---- Source records

Record Invoice : Type := mkInvoice {
  id : jsstring;
  number_ : jsstring;
  date : option jsstring;
  company : option CompanyInfo;
  customer : CustomerInfo;
  items : list InvoiceItem;
  subtotal : number;
  taxAmount : option number;
  total : option number;
  paid : number;
  discount : number;
  remaining : number;
  notes : jsstring
}.

(** [c?.name] and [c?.taxNumber]. *)
Definition company_name (c : option CompanyInfo) : option jsstring :=
  match c with
  | Some ci => name ci
  | None => None
  end.

Definition company_taxNumber (c : option CompanyInfo) : option jsstring :=
  match c with
  | Some ci => taxNumber ci
  | None => None
  end.

(* ================================================================== *)
(** ** generateZatcaQrCode *)

(** 1. Seller name. *)
Definition sellerName (invoice : Invoice) : jsstring :=
  or_str (company_name (company invoice)) (lit "Unknown Seller").

(** 2. Seller VAT registration number. *)
Definition vatRegistrationNumber (invoice : Invoice) : jsstring :=
  or_str (company_taxNumber (company invoice)) (lit "000000000000000").

(** 3. Invoice date and time: the current instant, replaced by the invoice
    date at midnight UTC when that parses. *)
Definition invoiceDateTime (invoice : Invoice) : M jsstring :=
  now <- Date_now ;;
  invoiceDateTime <- toISOString (Some now) ;;
  try_catch
    (match date invoice with
     | Some (c :: r) =>
         date <- new_Date_string (concat_str (c :: r) (lit "T00:00:00.000Z")) ;;
         if negb (isNaN (getTime date))
         then toISOString date
         else ret invoiceDateTime
     | _ => ret invoiceDateTime
     end)
    (fun e =>
       console_warn (lit "Invalid invoice date, using current time") ;;;
       ret invoiceDateTime).

(** 4. Total VAT amount. *)
Definition totalVatAmount (invoice : Invoice) : jsstring :=
  toFixed2 (or_zero (taxAmount invoice)).

(** 5. Total invoice amount with VAT. *)
Definition totalInvoiceAmount (invoice : Invoice) : jsstring :=
  toFixed2 (or_zero (total invoice)).
Lemma for_of_insert_lookup (l : list (string * V)) o k :
  for_of l (λ kv acc, <[kv.1 := kv.2]> acc) o !! k =
  match last (filter (λ kv, kv.1 = k) l) with
  | Some kv => Some kv.2
  | None => o !! k
  end.
Proof.
  unfold for_of. revert o. induction l as [|[k0 v0] l IH]; intros o; simpl; [done|].
  rewrite IH. rewrite filter_cons. simpl. case_decide as Hk.
  - subst k0. destruct (filter _ l) as [|kv l'] eqn:Hf; simpl.
    + by rewrite lookup_insert_eq.
    + destruct (last (kv :: l')) eqn:Hl; [done|]. by apply last_None in Hl.
  - destruct (last _); [done|]. by rewrite lookup_insert_ne.
Qed.

(** [Object.assign] is the union in which the source wins. *)
Lemma Object_assign_union (target source : gmap string V) :
  Object_assign target source = source ∪ target.
Proof.
  apply map_eq. intros k. unfold Object_assign.
  rewrite for_of_insert_lookup, lookup_union.
  destruct (source !! k) as [v|] eqn:Hs.
  - assert (Hin : (k, v) ∈ map_to_list source) by by apply elem_of_map_to_list.
    destruct (last _) as [[k' v']|] eqn:Hl.
    + apply last_Some_elem_of, list_elem_of_filter in Hl as [Hk Hin'].
      simpl in Hk. subst k'. apply elem_of_map_to_list in Hin'.
      simpl. rewrite Hs in Hin'. injection Hin' as ->.
      by destruct (target !! k).
    + apply last_None in Hl.
      assert (Hin2 : (k, v) ∈ filter (λ kv : string * V, kv.1 = k) (map_to_list source))
        by by apply list_elem_of_filter.
      rewrite Hl in Hin2. by apply elem_of_nil in Hin2.
  - destruct (last _) as [[k' v']|] eqn:Hl.
    + apply last_Some_elem_of, list_elem_of_filter in Hl as [Hk Hin'].
      simpl in Hk. subst k'. apply elem_of_map_to_list in Hin'. congruence.
    + by destruct (target !! k).
Qed.

Lemma Object_assign_lookup (target source : gmap string V) k :
  Object_assign target source !! k =
  match source !! k with Some v => Some v | None => target !! k end.
Proof.
  rewrite Object_assign_union, lookup_union.
  destruct (source !! k), (target !! k); done.
Qed.

End object_lemmas.

Lemma substring_0_length (s : string) : String.substring 0 (String.length s) s = s.
Proof. induction s as [|c s IH]; simpl; [done | by rewrite IH]. Qed.

Lemma substring_app_suffix (p suffix : string) :
  String.substring (String.length p) (String.length suffix) (p +:+ suffix) = suffix.
Proof. induction p as [|c p IH]; [apply substring_0_length | exact IH]. Qed.

Lemma substring_split (s : string) (i m : nat) :
  i + m = String.length s →
  ∃ p, s = p +:+ String.substring i m s ∧ String.length p = i.
Proof.
  revert i. induction s as [|c s IH]; intros [|i] Hlen; simpl in *; try lia.
  - exists "". split; [|done]. by assert (m = 0) as -> by lia.
  - exists "". subst m. split; [|done]. simpl. by rewrite substring_0_length.
  - destruct (IH i) as (p & Hp & Hlp); [lia|].
    exists (String c p). split; [exact (f_equal (String c) Hp) | simpl; by rewrite Hlp].
Qed.

Lemma string_length_app (p q : string) :
  String.length (p +:+ q) = String.length p + String.length q.
Proof. induction p as [|c p IH]; [done | exact (f_equal S IH)]. Qed.

Lemma endsWith_spec (s suffix : string) :
  JsString.endsWith s suffix = true ↔ ∃ p, s = p +:+ suffix.
Proof.
  unfold JsString.endsWith.
  rewrite andb_true_iff, !bool_decide_eq_true. split.
  - intros [Hle Hsub].
    destruct (substring_split s (String.length s - String.length suffix)
                (String.length suffix)) as (p & Hp & _); [lia|].
    exists p. by rewrite Hsub in Hp.
  - intros [p ->]. rewrite string_length_app. split; [lia|].
    replace (String.length p + String.length suffix - String.length suffix)
      with (String.length p) by lia.
    apply substring_app_suffix.
Qed.

(** * The three loop bodies, as pointwise rewrites *)

Lemma sanitize_body_lookup key (o : gmap string jsval) k :
  sanitize_body key o !! k =
  if decide (k = key) then sanitize_value (o !! key) else o !! k.
Proof.
  unfold sanitize_body, sanitize_value.
  destruct (truthy (o !! key)) eqn:Ht; simpl; case_decide as Hk; subst; try done.
  - apply lookup_delete_eq.
  - by apply lookup_delete_ne.
Qed.

Lemma sanitize_colors_lookup (o : gmap string jsval) k :
  sanitize_colors o !! k = sanitize_value (o !! k).
Proof.
  unfold sanitize_colors.
  rewrite (for_of_own_keys sanitize_body (λ _, sanitize_value))
    by apply sanitize_body_lookup.
  by destruct (o !! k).
Qed.

Section soft_lemmas.
Context `{TinyColor}.

Lemma soft_body_lookup bright key (o : gmap string jsval) k :
  soft_body bright key o !! k =
  if decide (k = key) then soft_value bright (o !! key) else o !! k.
Proof.
  unfold soft_body, soft_value.
  destruct (o !! key) as [[|c]|] eqn:Hv; try (case_decide; by subst).
  case_bool_decide; case_decide; subst; try done.
  - apply lookup_insert_eq.
  - by apply lookup_insert_ne.
Qed.

Lemma transformSoft_colors_lookup theme k :
  colors (transformSoft theme) !! k =
  soft_value (brightColors theme) (colors theme !! k).
Proof.
  unfold transformSoft, JSON_clone. simpl.
  set (bright := brightColors theme).
  rewrite (for_of_own_keys (soft_body bright) (λ _, soft_value bright))
    by apply soft_body_lookup.
  by destruct (colors theme !! k).
Qed.

End soft_lemmas.

Lemma sweep_body_lookup key (o : gmap string jsval) k :
  sweep_body key o !! k =
  if decide (k = key) then sweep_value key (o !! key) else o !! k.
Proof.
  unfold sweep_body, sweep_value, background_role, exempted.
  destruct (_ || _ || _); simpl; [|by destruct (decide (k = key)) as [->|]].
  repeat (destruct (JsString.includes key _); simpl;
          [by destruct (decide (k = key)) as [->|] |]).
  destruct (decide (k = key)) as [->|];
    [apply lookup_insert_eq | by apply lookup_insert_ne].
Qed.

Lemma sweep_lookup (o : gmap string jsval) k :
  sweep o !! k =
  match o !! k with Some v => sweep_value k (Some v) | None => None end.
Proof. unfold sweep. by rewrite (for_of_own_keys sweep_body sweep_value) by apply sweep_body_lookup. Qed.

(** * The override table *)

Lemma overrides_literal_NoDup : NoDup overrides_literal.*1.
Proof. apply (bool_decide_unpack _). vm_compute. reflexivity. Qed.

Lemma for_of_insert_notin {V} (l : list (string * V)) (o : gmap string V) k :
  k ∉ l.*1 → for_of l (λ kv acc, <[kv.1 := kv.2]> acc) o !! k = o !! k.
Proof.
  unfold for_of. revert o. induction l as [|[k0 v0] l IH]; intros o Hk; simpl; [done|].
  simpl in Hk. apply not_elem_of_cons in Hk as [Hne Hk].
  rewrite IH by done. by apply lookup_insert_ne.
Qed.

Lemma for_of_insert_elem_of {V} (l : list (string * V)) (o : gmap string V) k v :
  NoDup l.*1 → (k, v) ∈ l →
  for_of l (λ kv acc, <[kv.1 := kv.2]> acc) o !! k = Some v.
Proof.
  revert o. induction l as [|[k0 v0] l IH]; intros o Hnd Hin.
  - by apply elem_of_nil in Hin.
  - simpl in Hnd. apply NoDup_cons in Hnd as [Hk0 Hnd].
    apply elem_of_cons in Hin as [Heq|Hin].
    + injection Heq as <- <-.
      change (for_of l (λ kv acc, <[kv.1 := kv.2]> acc) (<[k:=v]> o) !! k = Some v).
      rewrite for_of_insert_notin by done. apply lookup_insert_eq.
    + apply (IH (<[k0:=v0]> o)); done.
Qed.
(* ===================================================================== *)
(** * Config service: the atomic write *)
(* ===================================================================== *)

Lemma run_app (a b : list fsop) (fs : filesystem) :
  run (a ++ b) fs =
    match run a fs with
    | (Ret _, fs') => run b fs'
    | (Raise e, fs') => (Raise e, fs')
    end.
Proof.
  revert fs. induction a as [|o a IH]; intros fs; simpl; [reflexivity |].
  unfold bind. destruct (exec o fs) as [[[]|e] fs']; [apply IH | reflexivity].
Qed.

(** A write leaves alone the paths it does not touch, whether it raises
    or not. *)
Lemma exec_frame (o : fsop) (fs : filesystem) (q : string) :
  ~ In q (touches o) -> snd (exec o fs) !! q = fs !! q.
Proof.
  intros Hq. destruct o as [p|p|p data|src dst]; simpl in *.
  - destruct (fs !! p) as [[]|]; simpl; try reflexivity.
    apply lookup_insert_ne. tauto.
  - destruct (fs !! p) as [[]|]; simpl; try reflexivity;
      apply lookup_insert_ne; tauto.
  - destruct (fs !! p) as [[]|]; simpl; try reflexivity.
    apply lookup_insert_ne. tauto.
  - destruct (fs !! src) as [[]|], (fs !! dst) as [[]|]; simpl; try reflexivity;
      (rewrite lookup_insert_ne by tauto; apply lookup_delete_ne; tauto).
Qed.

(** A write that raises has changed nothing. *)
Lemma exec_raise_same (o : fsop) (fs fs' : filesystem) (e : exn) :
  exec o fs = (Raise e, fs') -> fs' = fs.
Proof.
  destruct o as [p|p|p data|src dst]; simpl.
  - destruct (fs !! p) as [[]|]; congruence.
  - destruct (fs !! p) as [[]|]; congruence.
  - destruct (fs !! p) as [[]|]; congruence.
  - destruct (fs !! src) as [[]|], (fs !! dst) as [[]|]; congruence.
Qed.

Lemma run_frame (ops : list fsop) (fs : filesystem) (q : string) :
  Forall (fun o => ~ In q (touches o)) ops -> snd (run ops fs) !! q = fs !! q.
Proof.
  intros Hall. revert fs. induction Hall as [|o ops Ho _ IH]; intros fs; simpl;
    [reflexivity |].
  unfold bind. pose proof (exec_frame o fs q Ho) as Hf.
  destruct (exec o fs) as [[[]|e] fs']; simpl in *; [| exact Hf].
  now rewrite IH.
Qed.

Lemma write_chars_run (p text c : string) (fs : filesystem) :
  fs !! p = Some (File c) ->
  run (write_chars p text) fs = (Ret tt, <[p := File (c +:+ text)]> fs).
Proof.
  unfold write_chars. revert c fs.
  induction text as [|x text IH]; intros c fs Hp; simpl.
  - rewrite append_nil_r. unfold ret. f_equal. symmetry. now apply insert_id.
  - unfold bind. simpl. rewrite Hp.
    rewrite (IH (c +:+ String x "")) by apply lookup_insert_eq.
    rewrite insert_insert_eq. rewrite append_assoc. reflexivity.
Qed.

Lemma config_file_neq_dir (repo_path : string) :
  config_file_path repo_path <> config_dir_path repo_path.
Proof. apply path_join_neq; [discriminate | reflexivity]. Qed.

Lemma config_tmp_neq_file (repo_path : string) :
  config_tmp_path repo_path <> config_file_path repo_path.
Proof. apply append_longer. discriminate. Qed.

(** The temporary file is a sibling of the config file. *)
Lemma config_tmp_sibling (repo_path : string) :
  config_tmp_path repo_path = path_join (config_dir_path repo_path) "config.json.tmp"
  /\ config_file_path repo_path = path_join (config_dir_path repo_path) "config.json".
Proof.
  split; [| reflexivity].
  unfold config_tmp_path, config_file_path, path_join, CONFIG_FILE. simpl.
  destruct (_ || _); rewrite !append_assoc; reflexivity.
Qed.

Lemma write_config_ops_shape (repo_path : string) (config : json) :
  write_config_ops repo_path config =
    (([Makedirs (config_dir_path repo_path); OpenW (config_tmp_path repo_path)]
        ++ write_chars (config_tmp_path repo_path) (dumps_pretty config)
        ++ [WriteTo (config_tmp_path repo_path) NL])
       ++ [Replace (config_tmp_path repo_path) (config_file_path repo_path)])%list.
Proof.
  unfold write_config_ops, config_tmp_path, config_file_path, config_dir_path.
  cbn [app]. do 2 f_equal. rewrite <- app_assoc. reflexivity.
Qed.

Lemma before_replace_eq (repo_path : string) (config : json) :
  before_replace repo_path config =
    ([Makedirs (config_dir_path repo_path); OpenW (config_tmp_path repo_path)]
       ++ write_chars (config_tmp_path repo_path) (dumps_pretty config)
       ++ [WriteTo (config_tmp_path repo_path) NL])%list.
Proof.
  unfold before_replace. rewrite write_config_ops_shape. apply removelast_last.
Qed.

Lemma write_config_ops_split (repo_path : string) (config : json) :
  write_config_ops repo_path config =
    (before_replace repo_path config
       ++ [Replace (config_tmp_path repo_path) (config_file_path repo_path)])%list.
Proof. rewrite before_replace_eq. apply write_config_ops_shape. Qed.

Lemma before_replace_frame (repo_path : string) (config : json) :
  Forall (fun o => ~ In (config_file_path repo_path) (touches o))
         (before_replace repo_path config).
Proof.
  rewrite before_replace_eq.
  pose proof (config_file_neq_dir repo_path) as Hd.
  pose proof (config_tmp_neq_file repo_path) as Ht.
  assert (Hw : forall data,
             ~ In (config_file_path repo_path)
               (touches (WriteTo (config_tmp_path repo_path) data)))
    by (intros data [E|[]]; congruence).
  repeat constructor.
  - intros [E|[]]; congruence.
  - intros [E|[]]; congruence.
  - apply Forall_app. split.
    + unfold write_chars. apply Forall_map, Forall_forall. intros c _. apply Hw.
    + repeat constructor. apply Hw.
Qed.

(** When the steps before the replace have run, the temporary file holds
    the whole text. *)
Lemma before_replace_done (repo_path : string) (config : json) (fs fs' : filesystem) :
  run (before_replace repo_path config) fs = (Ret tt, fs') ->
  fs' !! config_tmp_path repo_path = Some (File (dumps_pretty config +:+ NL)).
Proof.
  rewrite before_replace_eq. cbn [app run]. unfold bind at 1. cbn [exec].
  destruct (fs !! config_dir_path repo_path) as [[]|]; [discriminate | |];
    (unfold bind at 1; cbn [exec];
     match goal with |- context [?m !! config_tmp_path repo_path] =>
       destruct (m !! config_tmp_path repo_path) as [[]|] eqn:Etmp end;
     [ | discriminate | ];
     (rewrite run_app, (write_chars_run _ _ "") by apply lookup_insert_eq;
      cbn [run]; unfold bind; cbn [exec];
      rewrite lookup_insert_eq; unfold ret; intros [= <-];
      apply lookup_insert_eq)).
Qed.

Lemma keys_sorted_arr (l : list json) :
  keys_sorted (JArr l) <-> Forall keys_sorted l.
Proof.
  simpl. induction l as [|x l IH].
  - split; [constructor | trivial].
  - rewrite IH. split.
    + intros [Hx Hl]. now constructor.
    + intros Hxl. inversion Hxl. now split.
Qed.

Lemma keys_sorted_obj (kv : list (string * json)) :
  keys_sorted (JObj kv) <->
  StronglySorted (fun p q => String.leb (fst p) (fst q) = true) kv
  /\ Forall (fun p => keys_sorted (snd p)) kv.
Proof.
  simpl. apply and_iff_compat_l. induction kv as [|p kv IH].
  - split; [constructor | trivial].
  - rewrite IH. split.
    + intros [Hx Hl]. now constructor.
    + intros Hxl. inversion Hxl. now split.
Qed.

(** [sort_keys=True] puts the keys of every object in order. *)
Lemma sort_keys_sorted (v : json) : keys_sorted (sort_keys v).
Proof.
  induction v as [| | | | |l IH|kv IH] using json_ind'; try exact I.
  - change (sort_keys (JArr l)) with (JArr (map sort_keys l)).
    apply keys_sorted_arr. apply Forall_map. exact IH.
  - change (sort_keys (JObj kv))
      with (JObj (sort_items (map (fun p => (fst p, sort_keys (snd p))) kv))).
    apply keys_sorted_obj. split.
    + apply (sort_sorted (fun p q : string * json => String.leb (fst p) (fst q))).
      * intros x y. apply String.leb_total.
      * intros x y z. apply String_leb_trans.
    + eapply Permutation_Forall; [apply sort_perm |].
      apply Forall_map. eapply List.Forall_impl; [| exact IH].
      intros p Hp. exact Hp.
Qed.

Lemma firstn_before (A : Type) (k : nat) (l : list A) (x : A) :
  (k < length (l ++ [x]))%nat -> firstn k (l ++ [x]) = firstn k l.
Proof.
  rewrite length_app. simpl. intros Hk.
  rewrite firstn_app. replace (k - length l)%nat with 0%nat by lia.
  simpl. apply app_nil_r.
Qed.

Lemma firstn_Forall (A : Type) (P : A -> Prop) (k : nat) (l : list A) :
  Forall P l -> Forall P (firstn k l).
Proof.
  intros Hl. rewrite <- (firstn_skipn k l) in Hl.
  now apply Forall_app in Hl as [Hl _].
Qed.

(* ===================================================================== *)
(** * Config service: the ignore file *)
(* ===================================================================== *)

Lemma split_cons (c : ascii) (s : string) : exists h t, split c s = h :: t.
Proof.
  induction s as [|a s (h & t & IH)]; simpl; [now exists "", [] |].
  destruct (Ascii.eqb a c); [now exists "", (split c s) |].
  rewrite IH. now exists (String a h), t.
Qed.

Lemma split_app (c : ascii) (a b : string) :
  split c (a +:+ String c b) = (split c a ++ split c b)%list.
Proof.
  induction a as [|x a IH]; simpl.
  - now rewrite Ascii.eqb_refl.
  - destruct (Ascii.eqb x c); [now rewrite IH |].
    rewrite IH. destruct (split_cons c a) as (h & t & ->). reflexivity.
Qed.

Lemma existsb_filter {A : Type} (f : A -> bool) (l : list A) :
  existsb f l = negb (Nat.eqb (length (List.filter f l)) 0).
Proof.
  induction l as [|x l IH]; [reflexivity |]. cbn [existsb List.filter].
  destruct (f x); [reflexivity | exact IH].
Qed.

Lemma filter_app_length {A : Type} (f : A -> bool) (l k : list A) :
  length (List.filter f (l ++ k)) = (length (List.filter f l) + length (List.filter f k))%nat.
Proof.
  induction l as [|x l IH]; [reflexivity |]. cbn [app List.filter].
  destruct (f x); simpl; now rewrite IH.
Qed.

(** Appending the entry adds exactly one entry line. *)
Lemma entry_count_with_entry (text : string) :
  entry_count (with_entry text) = S (entry_count text).
Proof.
  unfold entry_count, with_entry.
  destruct (endswith text NL) eqn:E.
  - apply endswith_spec in E as [a ->].
    assert (E1 : (a +:+ NL) +:+ "" +:+ ".wtmux" +:+ NL
                 = a +:+ String nl (".wtmux" +:+ NL))
      by (rewrite append_assoc; reflexivity).
    assert (E2 : a +:+ NL = a +:+ String nl "") by reflexivity.
    rewrite E1, E2, !split_app, !filter_app_length.
    change (length (List.filter is_entry (split nl (".wtmux" +:+ NL)))) with 1%nat.
    change (length (List.filter is_entry (split nl ""))) with 0%nat. lia.
  - assert (E1 : text +:+ NL +:+ ".wtmux" +:+ NL
                 = text +:+ String nl (".wtmux" +:+ NL)) by reflexivity.
    rewrite E1, split_app, filter_app_length.
    change (length (List.filter is_entry (split nl (".wtmux" +:+ NL)))) with 1%nat. lia.
Qed.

--------

• Description of the task:
In your answer, include only the lines above starting at the line that holds "rewrite IH. rewrite" and ending at the line that holds "Lemma substring_app_suffix (p", copied exactly.

• Solution to this task:
  rewrite IH. rewrite filter_cons. simpl. case_decide as Hk.
  - subst k0. destruct (filter _ l) as [|kv l'] eqn:Hf; simpl.
    + by rewrite lookup_insert_eq.
    + destruct (last (kv :: l')) eqn:Hl; [done|]. by apply last_None in Hl.
  - destruct (last _); [done|]. by rewrite lookup_insert_ne.
Qed.

(** [Object.assign] is the union in which the source wins. *)
Lemma Object_assign_union (target source : gmap string V) :
  Object_assign target source = source ∪ target.
Proof.
  apply map_eq. intros k. unfold Object_assign.
  rewrite for_of_insert_lookup, lookup_union.
  destruct (source !! k) as [v|] eqn:Hs.
  - assert (Hin : (k, v) ∈ map_to_list source) by by apply elem_of_map_to_list.
    destruct (last _) as [[k' v']|] eqn:Hl.
    + apply last_Some_elem_of, list_elem_of_filter in Hl as [Hk Hin'].
      simpl in Hk. subst k'. apply elem_of_map_to_list in Hin'.
      simpl. rewrite Hs in Hin'. injection Hin' as ->.
      by destruct (target !! k).
    + apply last_None in Hl.
      assert (Hin2 : (k, v) ∈ filter (λ kv : string * V, kv.1 = k) (map_to_list source))
        by by apply list_elem_of_filter.
      rewrite Hl in Hin2. by apply elem_of_nil in Hin2.
  - destruct (last _) as [[k' v']|] eqn:Hl.
    + apply last_Some_elem_of, list_elem_of_filter in Hl as [Hk Hin'].
      simpl in Hk. subst k'. apply elem_of_map_to_list in Hin'. congruence.
    + by destruct (target !! k).
Qed.

Lemma Object_assign_lookup (target source : gmap string V) k :
  Object_assign target source !! k =
  match source !! k with Some v => Some v | None => target !! k end.
Proof.
  rewrite Object_assign_union, lookup_union.
  destruct (source !! k), (target !! k); done.
Qed.

End object_lemmas.

Lemma substring_0_length (s : string) : String.substring 0 (String.length s) s = s.
Proof. induction s as [|c s IH]; simpl; [done | by rewrite IH]. Qed.

Lemma substring_app_suffix (p suffix : string) :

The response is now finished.